Since I live nearby, I’d like to add a couple of observations. While the blame for the school funding crisis lies mostly with the state legislature and governor for slashing funding, Philadelphia isn’t exactly blameless. Philadelphia has a long history of extremely low property taxes and sweetheart tax waivers for new construction.
It’s time for Philadelphia to start charging property owners taxes closer to what residents of suburban communities pay before asking for another cent. For my school district, Tredyffrin Easttown, that’s an average of $4,696.00 in school tax per property.
And I’d be completely fine raising the state income tax to fund public education if it meant abolishing all local school taxes.
Considering that “those who want to eliminate so-called ‘government-run’ schools” are such a tiny minority, I’m not sure what they have to do with anything, really. The vast majority of people who want alternative forms of education made available to students believe strongly in public school. They just think it’s been done wrong for too long.
Nor is it the direction the democratic party wants to take the education system. What needs to happen to the education system transcends party politics.
If I gave the impression that I believe teachers unions are inherently a problem, I apologize. Like I said, teacher unions are not the problem for students. Nor is the lack of teacher unions a major problem for students, as far as they’re concerned. What is a problem for students are the forces that get between them and teachers, between them and their interests, between them and a meaningful learning experience. Politics is the problem. Coercion is the problem. Arbitrary curricula and authoritarianism are problems.
there’s a major political party called the republican party which has made a major effort to damage the public school system. some republicans do so because they see it, like other public goods, as an entitlement and regard it as an indoctrination tool by godless liberals to destroy american values. others regard the privatization of the schools as a way of rewarding some of their financial supporters. these efforts have been going on for quite some time and do not represent a minority position within the republican party. these efforts are why i led off with the link to the politico article and the mother jones article in my initial response to the original post. i also pointed to texas’ disinvestment in school funding and i could have talked about the jindal administration’s efforts to reduce funding for public schools and channel public funds into religious schools instead.

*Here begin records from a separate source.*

(* ===== verification/_CoqProject ===== *)
-Q . S2P
Prelude.v
JsString.v
JsNumber.v
JsNumberFacts.v
BillingTypes.v
BillingParser.v
BillingSpans.v
BillingCompile.v
BillingCompileFacts.v
JsValue.v
BillingRuntime.v
BillingRuntimeFacts.v
BillingPricing.v
BillingStructure.v
BillingDisplay.v
BillingDisplayFacts.v
BillingVisual.v
BillingVisualFacts.v
BillingConditionDisplay.v
JsJson.v
HttpStatusRules.v
AuthSession.v
AuthSessionFacts.v
HttpClient.v
HttpClientFacts.v
HttpClientProtocol.v
PlaygroundMessages.v
PlaygroundFacts.v
PlaygroundStream.v
PlaygroundStreamFacts.v
PlaygroundChat.v
PlaygroundChatFacts.v
BillingRequestRules.v
BillingRequestRulesFacts.v
JsRegExp.v
JsJsonText.v
JsSchema.v
BillingPrint.v
JsIntegers.v
JsCollections.v
PlaygroundStorage.v
PlaygroundStorageFacts.v
PlaygroundParameterFacts.v
BillingTaskForm.v
BillingTaskFormFacts.v
BillingTaskMatrixFacts.v
BillingTaskPreviewFacts.v
BillingTaskChargeFacts.v
BillingTierForm.v
BillingTierFormFacts.v
BillingTierChargeFacts.v
ChannelCustom.v
ChannelCustomFacts.v
DashboardFlow.v
DashboardFlowFacts.v
DashboardRankFacts.v
Lemma res_mapM_Ok {A B} (f : A -> res E B) l ys :
  res_mapM f l = Ok ys <-> Forall2 (fun x y => f x = Ok y) l ys.
Proof.
  revert ys. induction l as [|x l IH]; intros ys; simpl.
  - split; [intros [= <-]; constructor | by inversion 1].
  - rewrite res_bind_Ok. setoid_rewrite res_bind_Ok. setoid_rewrite IH. split.
    + intros (y & Hy & ys' & Hys & [= <-]). by constructor.
    + inversion 1; subst. eauto 6.
Qed.
End Monad.

(** Two computations are equal when they agree from every state. *)
Definition st_eq {E S A} : relation (st E S A) := pointwise_relation S eq.

#[global] Instance st_eq_equivalence {E S A} : Equivalence (@st_eq E S A).
Proof. unfold st_eq. apply _. Qed.

#[global] Instance st_bind_proper {E S A B} :
  Proper (st_eq ==> pointwise_relation A st_eq ==> st_eq) (@st_bind E S A B).
Proof.
  intros m1 m2 Hm f1 f2 Hf s. unfold st_bind. rewrite (Hm s).
  destruct (m2 s) as [[a s']|e]; [apply Hf|done].
Qed.

(** [m2] succeeds, with the same outcome, wherever [m1] succeeds. *)
Definition st_le {E S A} (m1 m2 : st E S A) : Prop := forall s r, m1 s = Ok r -> m2 s = Ok r.

#[global] Instance st_le_preorder {E S A} : PreOrder (@st_le E S A).
Proof. split; [by intros m s r|]. intros m1 m2 m3 H12 H23 s r Hr. by apply H23, H12. Qed.
(* ===== verification/JsString.v ===== *)
(** * JavaScript strings

    A JavaScript string is a sequence of UTF-16 code units; the sources index,
    slice and measure strings in code units.  Here: the type, the character
    classes of the regular expressions the sources use ([\s], [\d], [\w]) and
    the string operations of the language that the modelled code calls. *)

From stdpp Require Import base list numbers strings.
From Stdlib Require Import NArith Lia.
From Stdlib Require Ascii String.
From S2P Require Import Prelude.

Abbreviation jstr := (list N).

(** A string literal of the sources (all modelled literals are ASCII). *)
Definition js (s : string) : jstr := Ascii.N_of_ascii <$> String.list_ascii_of_string s.
Arguments js s%_string.

Definition jeqb (a b : jstr) : bool := bool_decide (a = b).

(** ** Character classes *)

(** [\s] of a regular expression without flags; also the set [trim] removes. *)
Definition is_space (c : N) : bool :=
  ((9 <=? c) && (c <=? 13) || (c =? 32) || (c =? 160) || (c =? 5760)
   || ((8192 <=? c) && (c <=? 8202)) || (c =? 8232) || (c =? 8233)
   || (c =? 8239) || (c =? 8287) || (c =? 12288) || (c =? 65279))%N.

(** [\d] *)
Definition is_digit (c : N) : bool := ((48 <=? c) && (c <=? 57))%N.

Definition is_upper (c : N) : bool := ((65 <=? c) && (c <=? 90))%N.
Definition is_lower (c : N) : bool := ((97 <=? c) && (c <=? 122))%N.

(** [[A-Za-z_]] *)
Definition is_name_start (c : N) : bool :=
  is_upper c || is_lower c || (c =? 95)%N.

(** [\w] *)
Definition is_word (c : N) : bool := is_name_start c || is_digit c.

(** [[\da-f]] with the [i] flag *)
Definition is_hex (c : N) : bool :=
  is_digit c || ((97 <=? c) && (c <=? 102))%N || ((65 <=? c) && (c <=? 70))%N.

Definition digit_val (c : N) : N := (c - 48)%N.

Definition hex_val (c : N) : N :=
  if is_digit c then (c - 48)%N
  else if (97 <=? c)%N then (c - 87)%N else (c - 55)%N.

(** ** Prefixes: the greedy match of a character class *)

Fixpoint span_while (p : N -> bool) (l : jstr) : jstr * jstr :=
  match l with
  | [] => ([], [])
  | c :: l' => if p c then let '(a, b) := span_while p l' in (c :: a, b) else ([], l)
  end.

Definition drop_spaces (l : jstr) : jstr := snd (span_while is_space l).

(** [s.trim()] *)
Definition trim (l : jstr) : jstr := rev (drop_spaces (rev (drop_spaces l))).

(** [s.startsWith(p)] *)
Fixpoint starts_with (p l : jstr) : bool :=
  match p, l with
  | [], _ => true
  | a :: p', b :: l' => N.eqb a b && starts_with p' l'
  | _, [] => false
  end.

(** [s.includes(p)] *)
Fixpoint includes (l p : jstr) : bool :=
  starts_with p l || match l with [] => false | _ :: l' => includes l' p end.

(** [s.slice(a, b)] with [0 <= a] and [0 <= b]. *)
Definition slice (s : jstr) (a b : nat) : jstr := take (b - a) (drop a s).

(** [s.split(sep)] for a one-character separator. *)
Fixpoint split_on (sep : N) (s : jstr) : list jstr :=
  match s with
  | [] => [[]]
  | c :: s' =>
      if (c =? sep)%N then [] :: split_on sep s'
      else match split_on sep s' with
           | p :: ps => (c :: p) :: ps
           | [] => [[c]]
           end
  end.

(** [parts.join(sep)] *)
Fixpoint join (sep : jstr) (l : list jstr) : jstr :=
  match l with
  | [] => []
  | [x] => x
  | x :: l' => x ++ sep ++ join sep l'
  end.

(** [a < b] on strings: lexicographic order of code units. *)
Fixpoint jltb (a b : jstr) : bool :=
  match a, b with
  | [], [] => false
  | [], _ :: _ => true
  | _ :: _, [] => false
  | x :: a', y :: b' => (x <? y)%N || ((x =? y)%N && jltb a' b')
  end.

Definition jleb (a b : jstr) : bool := negb (jltb b a).

(** ** Decimal digits *)

(** The decimal digits of a natural number, most significant first; [fuel]
    bounds their number and [N.size_nat] of the number always suffices. *)
Fixpoint digits_rev (fuel : nat) (n : N) : jstr :=
  match fuel with
  | O => []
  | S f =>
      let d := (48 + n mod 10)%N in
      if (n <? 10)%N then [d] else d :: digits_rev f (n / 10)%N
  end.

Definition N_digits (n : N) : jstr := rev (digits_rev (S (N.size_nat n)) n).

Definition digits_val (l : jstr) : N := foldl (fun a c => (10 * a + digit_val c)%N) 0%N l.

Definition nat_digits (n : nat) : jstr := N_digits (N.of_nat n).

(** [JSON.stringify] of a string: quotes, backslashes, control characters and
    lone surrogates are escaped. *)
Definition hex_digit (n : N) : N := if (n <? 10)%N then (48 + n)%N else (87 + n)%N.

Definition unicode_escape (c : N) : jstr :=
  js "\u" ++ [hex_digit (c / 4096 mod 16); hex_digit (c / 256 mod 16);
              hex_digit (c / 16 mod 16); hex_digit (c mod 16)]%N.

Definition is_lead (c : N) : bool := ((55296 <=? c) && (c <=? 56319))%N.
Definition is_trail (c : N) : bool := ((56320 <=? c) && (c <=? 57343))%N.

Fixpoint json_chars (l : jstr) : jstr :=
  match l with
  | [] => []
  | c :: l' =>
      if (c =? 8)%N then js "\b" ++ json_chars l'
      else if (c =? 9)%N then js "\t" ++ json_chars l'
      else if (c =? 10)%N then js "\n" ++ json_chars l'
      else if (c =? 12)%N then js "\f" ++ json_chars l'
      else if (c =? 13)%N then js "\r" ++ json_chars l'
      else if (c =? 34)%N then [92; 34]%N ++ json_chars l'
      else if (c =? 92)%N then js "\\" ++ json_chars l'
      else if (c <? 32)%N then unicode_escape c ++ json_chars l'
      else if is_lead c then
        match l' with
        | d :: l'' =>
            if is_trail d then c :: d :: json_chars l''
            else unicode_escape c ++ json_chars l'
        | [] => unicode_escape c
        end
      else if is_trail c then unicode_escape c ++ json_chars l'
      else c :: json_chars l'
  end.

Definition json_stringify (l : jstr) : jstr := [34%N] ++ json_chars l ++ [34%N].

(** ** Lemmas *)

Lemma jeqb_eq a b : jeqb a b = true <-> a = b.
Proof. unfold jeqb. by rewrite bool_decide_eq_true. Qed.

Lemma jeqb_neq a b : jeqb a b = false <-> a <> b.
Proof. unfold jeqb. by rewrite bool_decide_eq_false. Qed.

Lemma jeqb_refl a : jeqb a a = true.
Proof. by apply jeqb_eq. Qed.

Lemma span_while_app p l a b : span_while p l = (a, b) -> l = a ++ b.
Proof.
  revert a b. induction l as [|c l IH]; intros a b; simpl; [by intros [= <- <-]|].
  destruct (p c); [|by intros [= <- <-]].
  destruct (span_while p l) as [a' b'] eqn:Hs. intros [= <- <-].
  simpl. by rewrite (IH a' b').
Qed.

Lemma span_while_forall p l a b : span_while p l = (a, b) -> Forall (fun c => p c = true) a.
Proof.
  revert a b. induction l as [|c l IH]; intros a b; simpl; [intros [= <- <-]; constructor|].
  destruct (p c) eqn:Hp; [|intros [= <- <-]; constructor].
  destruct (span_while p l) as [a' b'] eqn:Hs. intros [= <- <-]. constructor; eauto.
Qed.

Lemma span_while_stop p l a b : span_while p l = (a, b) ->
  match b with c :: _ => p c = false | [] => True end.
Proof.
  revert a b. induction l as [|c l IH]; intros a b; simpl; [by intros [= <- <-]|].
  destruct (p c) eqn:Hp; [|by intros [= <- <-]].
  destruct (span_while p l) as [a' b'] eqn:Hs. intros [= <- <-]. by eapply IH.
Qed.

Lemma span_while_all p a b :
  Forall (fun c => p c = true) a ->
  match b with c :: _ => p c = false | [] => True end ->
  span_while p (a ++ b) = (a, b).
Proof.
  intros Ha Hb. induction Ha as [|c a Hc Ha IH]; simpl.
  - destruct b; [done|]. simpl. by rewrite Hb.
  - by rewrite Hc, IH.
Qed.

Lemma starts_with_app p l : starts_with p l = true <-> exists r, l = p ++ r.
Proof.
  revert l. induction p as [|a p IH]; intros l; simpl; [naive_solver|].
  destruct l as [|b l]; [naive_solver|].
  rewrite andb_true_iff, N.eqb_eq, IH. naive_solver.
Qed.

Lemma slice_length s a b : (a <= b)%nat -> (b <= length s)%nat ->
  length (slice s a b) = (b - a)%nat.
Proof. intros. unfold slice. rewrite length_take, length_drop. lia. Qed.

Lemma slice_full s : slice s 0 (length s) = s.
Proof. unfold slice. rewrite drop_0. rewrite take_ge; [done|lia]. Qed.

Lemma slice_app s a b c : (a <= b)%nat -> (b <= c)%nat ->
  slice s a b ++ slice s b c = slice s a c.
Proof.
  intros. unfold slice.
  replace (drop b s) with (drop (b - a) (drop a s)) by (rewrite drop_drop; f_equal; lia).
  rewrite take_take_drop. f_equal. lia.
Qed.

Lemma slice_slice s a b c d : (a + d <= b)%nat ->
  slice (slice s a b) c d = slice s (a + c) (a + d).
Proof.
  intros. unfold slice.
  replace (drop (a + c) s) with (drop c (drop a s)) by (rewrite drop_drop; f_equal; lia).
  destruct (decide (c <= d)%nat) as [Hcd|Hcd].
  - rewrite skipn_firstn_comm, firstn_firstn. f_equal. lia.
  - replace (d - c)%nat with 0%nat by lia.
    replace (a + d - (a + c))%nat with 0%nat by lia. done.
Qed.

Lemma split_on_none sep s : Forall (fun c => (c =? sep)%N = false) s -> split_on sep s = [s].
Proof. induction 1 as [|c s Hc Hs IH]; simpl; [done|]. by rewrite Hc, IH. Qed.

Lemma split_on_app sep s r : Forall (fun c => (c =? sep)%N = false) s ->
  split_on sep (s ++ sep :: r) = s :: split_on sep r.
Proof. induction 1 as [|c s Hc Hs IH]; simpl; [by rewrite N.eqb_refl|]. by rewrite Hc, IH. Qed.
(* ===== verification/JsNumberFacts.v ===== *)
(** * Facts about JavaScript numbers

    Reading a decimal text back: a fraction equal to a binary64 value rounds to
    that value, [String(x)] is always read back as [x] by the number pattern of
    the sources, and the comparison facts the billing code relies on. *)

From stdpp Require Import base list numbers strings.
From Stdlib Require Import ZArith SpecFloat Lia.
From S2P Require Import Prelude.
From S2P Require Import JsString.
From S2P Require Import JsNumber.

#[local] Open Scope Z_scope.

(** ** Binary digits and exact shifts *)

Lemma digits2_pos_bounds m :
  2 ^ (Zpos (digits2_pos m) - 1) <= Zpos m < 2 ^ Zpos (digits2_pos m).
Proof.
  induction m as [m IH|m IH|]; simpl digits2_pos; [| |done].
  all: rewrite Pos2Z.inj_succ, Z.pow_succ_r by lia.
  all: replace (Z.succ (Zpos (digits2_pos m)) - 1)
         with (Z.succ (Zpos (digits2_pos m) - 1)) by lia.
  all: rewrite Z.pow_succ_r by lia.
  all: lia.
Qed.

Lemma digits2_pos_unique m d : 0 < d -> 2 ^ (d - 1) <= Zpos m < 2 ^ d -> Zpos (digits2_pos m) = d.
Proof.
  intros Hd [H1 H2]. pose proof (digits2_pos_bounds m) as [H3 H4].
  assert (Zpos (digits2_pos m) - 1 < d) by (apply (Z.pow_lt_mono_r_iff 2); lia).
  assert (d - 1 < Zpos (digits2_pos m)) by (apply (Z.pow_lt_mono_r_iff 2); lia).
  lia.
Qed.

Lemma Zdigits2_shift m k : 0 <= k ->
  Zdigits2 (Zpos m * 2 ^ k) = Zpos (digits2_pos m) + k.
Proof.
  intros Hk. pose proof (digits2_pos_bounds m) as [H1 H2].
  assert (0 < 2 ^ k) by lia.
  destruct (Zpos m * 2 ^ k) as [|p|p] eqn:Hp; [lia| |lia]. simpl.
  apply digits2_pos_unique; [lia|]. rewrite <- Hp.
  replace (Zpos (digits2_pos m) + k - 1) with (Zpos (digits2_pos m) - 1 + k) by lia.
  rewrite !Z.pow_add_r by lia. nia.
Qed.

Lemma iter_pos_nat {A} (f : A -> A) n x : iter_pos f n x = Nat.iter (Pos.to_nat n) f x.
Proof.
  revert x. induction n as [n IH|n IH|]; intros x; simpl iter_pos.
  - rewrite !IH, Pos2Nat.inj_xI. rewrite <- Nat.iter_add.
    replace (S (2 * Pos.to_nat n)) with ((Pos.to_nat n + Pos.to_nat n) + 1)%nat by lia.
    symmetry. apply Nat.iter_add.
  - rewrite !IH, Pos2Nat.inj_xO. rewrite <- Nat.iter_add.
    by replace (2 * Pos.to_nat n)%nat with (Pos.to_nat n + Pos.to_nat n)%nat by lia.
  - done.
Qed.

Lemma shr_1_exact m n :
  Nat.iter n shr_1 (Build_shr_record (Zpos m * 2 ^ Z.of_nat n) false false)
  = Build_shr_record (Zpos m) false false.
Proof.
  induction n as [|n IH]; [simpl; f_equal; lia|].
  rewrite Nat.iter_succ_r, <- IH. f_equal.
  rewrite Nat2Z.inj_succ, Z.pow_succ_r by lia.
  replace (Zpos m * (2 * 2 ^ Z.of_nat n)) with (2 * (Zpos m * 2 ^ Z.of_nat n)) by lia.
  assert (0 < Zpos m * 2 ^ Z.of_nat n) by lia.
  by destruct (Zpos m * 2 ^ Z.of_nat n).
Qed.

(** Shifting an exact multiple of a power of two back to a canonical mantissa
    loses nothing. *)
Lemma shr_fexp_exact m e k :
  0 <= k -> fexp prec emax (Zpos (digits2_pos m) + e) = e ->
  shr_fexp prec emax (Zpos m * 2 ^ k) (e - k) loc_Exact
  = (Build_shr_record (Zpos m) false false, e).
Proof.
  intros Hk Hc. unfold shr_fexp. rewrite Zdigits2_shift by done.
  replace (Zpos (digits2_pos m) + k + (e - k)) with (Zpos (digits2_pos m) + e) by lia.
  rewrite Hc. simpl. replace (e - (e - k)) with k by lia.
  destruct k as [|k|k]; [simpl; do 2 f_equal; lia | | lia].
  simpl shr. rewrite iter_pos_nat. f_equal; [|lia].
  rewrite <- (positive_nat_Z k). apply shr_1_exact.
Qed.

(** ** A fraction equal to a binary64 value rounds to it *)

(** The digits of a quotient are at most those of the fraction. *)
Lemma quotient_exponent num den m e :
  Zpos num * ratio_den e = ratio_num m e * Zpos den ->
  Zpos (digits2_pos num) - Zpos (digits2_pos den) <= Zpos (digits2_pos m) + e.
Proof.
  unfold ratio_den, ratio_num. intros Heq.
  pose proof (digits2_pos_bounds num) as [Hn1 _]. pose proof (digits2_pos_bounds den) as [_ Hd2].
  pose proof (digits2_pos_bounds m) as [_ Hm2].
  set (dn := Zpos (digits2_pos num)) in *. set (dd := Zpos (digits2_pos den)) in *.
  set (dm := Zpos (digits2_pos m)) in *.
  assert (2 ^ (dn - 1 + Z.max 0 (- e)) < 2 ^ (dm + Z.max 0 e + dd)) as Hlt.
  { rewrite !Z.pow_add_r by lia.
    assert (0 < 2 ^ Z.max 0 (- e)) by lia. assert (0 < 2 ^ Z.max 0 e) by lia.
    apply Z.le_lt_trans with (Zpos num * 2 ^ Z.max 0 (- e));
      [apply Z.mul_le_mono_nonneg_r; lia|].
    rewrite Heq. apply Z.mul_lt_mono_nonneg; try lia.
    apply Z.mul_lt_mono_pos_r; lia. }
  apply Z.pow_lt_mono_r_iff in Hlt; lia.
Qed.

(** The numerator scaled for the division is an exact multiple of the denominator. *)
Lemma scaled_quotient num den m e e' : e' <= e -> e' <= 0 ->
  Zpos num * ratio_den e = ratio_num m e * Zpos den ->
  Zpos num * 2 ^ (- e') = (Zpos m * 2 ^ (e - e')) * Zpos den.
Proof.
  unfold ratio_den, ratio_num. intros ? ? Heq. apply (Z.mul_reg_r _ _ (2 ^ Z.max 0 (- e))); [lia|].
  transitivity (Zpos num * 2 ^ Z.max 0 (- e) * 2 ^ (- e')); [lia|].
  rewrite Heq.
  transitivity (Zpos m * Zpos den * 2 ^ (Z.max 0 e + - e')); [rewrite Z.pow_add_r by lia; lia|].
  replace (Z.max 0 e + - e') with (e - e' + Z.max 0 (- e)) by lia.
  rewrite Z.pow_add_r by lia. lia.
Qed.

Lemma div_eucl_mul a b : 0 < b -> Z.div_eucl (a * b) b = (a, 0).
Proof.
  intros Hb. rewrite (surjective_pairing (Z.div_eucl _ _)).
  change (fst (Z.div_eucl ?x ?y)) with (x / y). change (snd (Z.div_eucl ?x ?y)) with (x mod y).
  by rewrite Z.div_mul, Z.mod_mul by lia.
Qed.

Lemma round_ratio_exact num den m e :
  bounded prec emax m e = true ->
  Zpos num * ratio_den e = ratio_num m e * Zpos den ->
  round_ratio num den = S754_finite false m e.
Proof.
  unfold bounded, canonical_mantissa.
  intros [Hc%Z.eqb_eq He%Z.leb_le]%andb_true_iff Heq.
  pose proof (quotient_exponent num den m e Heq) as Hexp.
  unfold round_ratio, SFdiv, SFdiv_core_binary. simpl Zdigits2.
  set (dn := Zpos (digits2_pos num)) in *. set (dd := Zpos (digits2_pos den)) in *.
  set (dm := Zpos (digits2_pos m)) in *.
  rewrite !Z.add_0_r. change (0 - 0) with 0.
  set (e' := Z.min (fexp prec emax (dn - dd)) 0).
  assert (He' : e' <= e /\ e' <= 0).
  { unfold e'. unfold fexp in *. lia. }
  assert (Hshift : match 0 - e' with
                   | Z0 => Zpos num | Zpos _ => Z.shiftl (Zpos num) (0 - e') | Zneg _ => 0
                   end = Zpos num * 2 ^ (- e')).
  { replace (0 - e') with (- e') by lia.
    destruct (- e') as [|p|p] eqn:Hp; [lia| |lia]. by rewrite Z.shiftl_mul_pow2 by lia. }
  rewrite Hshift, (scaled_quotient num den m e e'), div_eucl_mul by (lia || done).
  assert (new_location (Zpos den) 0 = loc_Exact) as ->.
  { unfold new_location, new_location_even, new_location_odd. by destruct (Z.even _). }
  simpl. unfold binary_round_aux.
  replace e' with (e - (e - e')) at 2 by lia.
  rewrite shr_fexp_exact by (lia || done). simpl.
  replace (Zpos m) with (Zpos m * 2 ^ 0) by lia.
  replace e with (e - 0) at 1 by lia.
  rewrite shr_fexp_exact by (lia || done). simpl.
  destruct (e <=? emax - prec) eqn:Hle; [done|].
  apply Z.leb_gt in Hle. lia.
Qed.

(** ** Trailing zeros of a decimal mantissa *)

Lemma strip_zeros_spec fuel m e m' e' :
  (0 < m)%N -> (m < 2 ^ N.of_nat fuel)%N ->
  strip_zeros fuel m e = (m', e') ->
  (m' mod 10 <> 0)%N /\ e <= e' /\ Z.of_N m = Z.of_N m' * 10 ^ (e' - e).
Proof.
  revert m e. induction fuel as [|fuel IH]; intros m e Hm Hf; simpl; [simpl in Hf; lia|].
  destruct (N.eqb_spec m 0); [lia|].
  destruct (N.eqb_spec (m mod 10) 0) as [Hz|Hz].
  - intros Hs. pose proof (N.div_mod m 10 ltac:(lia)) as Hdm.
    rewrite Nat2N.inj_succ, N.pow_succ_r' in Hf.
    apply IH in Hs as (H1 & H2 & H3); [|lia|].
    + split; [done|]. split; [lia|].
      replace (e' - e) with (Z.succ (e' - (e + 1))) by lia.
      rewrite Z.pow_succ_r by lia. rewrite Hz, N.add_0_r in Hdm. rewrite Hdm at 1.
      rewrite N2Z.inj_mul, H3. lia.
    + apply N.Div0.div_lt_upper_bound. lia.
  - intros [= <- <-]. split; [done|]. split; [lia|]. rewrite Z.sub_diag. lia.
Qed.

Lemma size_nat_bound m : (m < 2 ^ N.of_nat (S (N.size_nat m)))%N.
Proof.
  rewrite Nat2N.inj_succ, N.pow_succ_r'.
  destruct m as [|p]; [simpl; lia|].
  replace (N.of_nat (N.size_nat (Npos p))) with (N.size (Npos p)).
  - pose proof (N.size_gt (Npos p)). lia.
  - change (N.pos (Pos.size p) = N.of_nat (Pos.size_nat p)).
    induction p as [p IH|p IH|]; [| |done];
      change (Pos.size_nat _) with (S (Pos.size_nat p)); rewrite Nat2N.inj_succ, <- IH; done.
Qed.

Lemma strip_spec m e m' e' :
  (0 < m)%N -> strip m e = (m', e') ->
  (m' mod 10 <> 0)%N /\ e <= e' /\ Z.of_N m = Z.of_N m' * 10 ^ (e' - e).
Proof. intros Hm. by apply strip_zeros_spec, size_nat_bound. Qed.

(** The stripped form of a decimal is unique. *)
Lemma strip_unique m1 e1 m2 e2 :
  (m1 mod 10 <> 0)%N -> (m2 mod 10 <> 0)%N -> e1 <= e2 ->
  Z.of_N m1 = Z.of_N m2 * 10 ^ (e2 - e1) -> m1 = m2 /\ e1 = e2.
Proof.
  intros H1 H2 He Heq. destruct (Z.eq_dec e1 e2) as [->|Hne].
  - rewrite Z.sub_diag in Heq. lia.
  - exfalso. apply H1. apply N2Z.inj. rewrite N2Z.inj_mod, Heq.
    replace (e2 - e1) with (Z.succ (e2 - e1 - 1)) by lia.
    rewrite Z.pow_succ_r by lia.
    replace (Z.of_N m2 * (10 * 10 ^ (e2 - e1 - 1)))
      with (Z.of_N m2 * 10 ^ (e2 - e1 - 1) * 10) by lia.
    by rewrite Z.mod_mul.
Qed.

Lemma strip_scale m e j :
  (0 < m)%N -> 0 <= j -> strip (Z.to_N (Z.of_N m * 10 ^ j)) e = strip m (e + j).
Proof.
  intros Hm Hj. assert (0 < 10 ^ j) by lia.
  destruct (strip _ e) as [m1 e1] eqn:H1. destruct (strip m (e + j)) as [m2 e2] eqn:H2.
  apply strip_spec in H1 as (N1 & L1 & E1); [|nia].
  apply strip_spec in H2 as (N2 & L2 & E2); [|done].
  rewrite Z2N.id in E1 by nia. rewrite E2 in E1.
  assert (Z.of_N m2 * 10 ^ (e2 - e) = Z.of_N m1 * 10 ^ (e1 - e)) as Hq.
  { rewrite <- E1, <- Z.mul_assoc, <- Z.pow_add_r by lia. do 2 f_equal. lia. }
  destruct (Z.le_ge_cases e1 e2) as [Hle|Hle].
  - destruct (strip_unique m1 e1 m2 e2) as [-> ->]; try done.
    apply (Z.mul_reg_r _ _ (10 ^ (e1 - e))); [lia|].
    rewrite <- Hq, <- Z.mul_assoc, <- Z.pow_add_r by lia. do 2 f_equal. lia.
  - destruct (strip_unique m2 e2 m1 e1) as [-> ->]; try done.
    apply (Z.mul_reg_r _ _ (10 ^ (e2 - e))); [lia|].
    rewrite Hq, <- Z.mul_assoc, <- Z.pow_add_r by lia. do 2 f_equal. lia.
Qed.

Lemma mod10_pos s : (s mod 10 <> 0)%N -> (0 < s)%N.
Proof. intros H. destruct (N.eq_0_gt_0_cases s) as [->|]; [by destruct H|done]. Qed.

Lemma strip_idemp m e m' e' : (0 < m)%N -> strip m e = (m', e') -> strip m' e' = (m', e').
Proof.
  intros Hm Hs. pose proof Hs as (H1 & H2 & H3)%strip_spec; [|done].
  pose proof (mod10_pos m' H1).
  rewrite <- Hs. replace e' with (e + (e' - e)) at 1 by lia.
  rewrite <- strip_scale by lia. rewrite <- H3. by rewrite N2Z.id.
Qed.

Lemma dec_to_f64_strip m e m' e' :
  (0 < m)%N -> strip m e = (m', e') -> dec_to_f64 m' e' = dec_to_f64 m e.
Proof. intros Hm Hs. unfold dec_to_f64. by rewrite (strip_idemp _ _ _ _ Hm Hs), Hs. Qed.

(** ** The exact decimal expansion reads back *)

Lemma bounded_limits m e :
  bounded prec emax m e = true -> Zpos m < 2 ^ 53 /\ -1074 <= e <= 971.
Proof.
  unfold bounded, canonical_mantissa. intros [Hc%Z.eqb_eq He%Z.leb_le]%andb_true_iff.
  pose proof (digits2_pos_bounds m) as [_ H2]. unfold fexp, emin, prec, emax in *.
  split; [|lia]. eapply Z.lt_le_trans; [exact H2|]. apply Z.pow_le_mono_r; lia.
Qed.

Lemma scaled_up_not_lt p a b : 0 < a -> 0 < b -> ~ Zpos p * a * b < a.
Proof. intros. assert (a <= Zpos p * a) by nia. nia. Qed.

i realize that you find the educational status quo in the united states to be unacceptable and therefore are unlikely to have much sympathy for the democratic party’s efforts to maintain it but they, at least, have not been trying to degrade public education to replace it with religious schools or for profit schools which promise to be no better, and quite possibly worse, than the present system. i also realize that there may well be some few republicans who are not given over to a policy of destruction just as there may well be some few democrats who advocate charter schools and vouchers but on the whole the reality of the situation in terms of the policy statements and actions taken by the parties is as i have described.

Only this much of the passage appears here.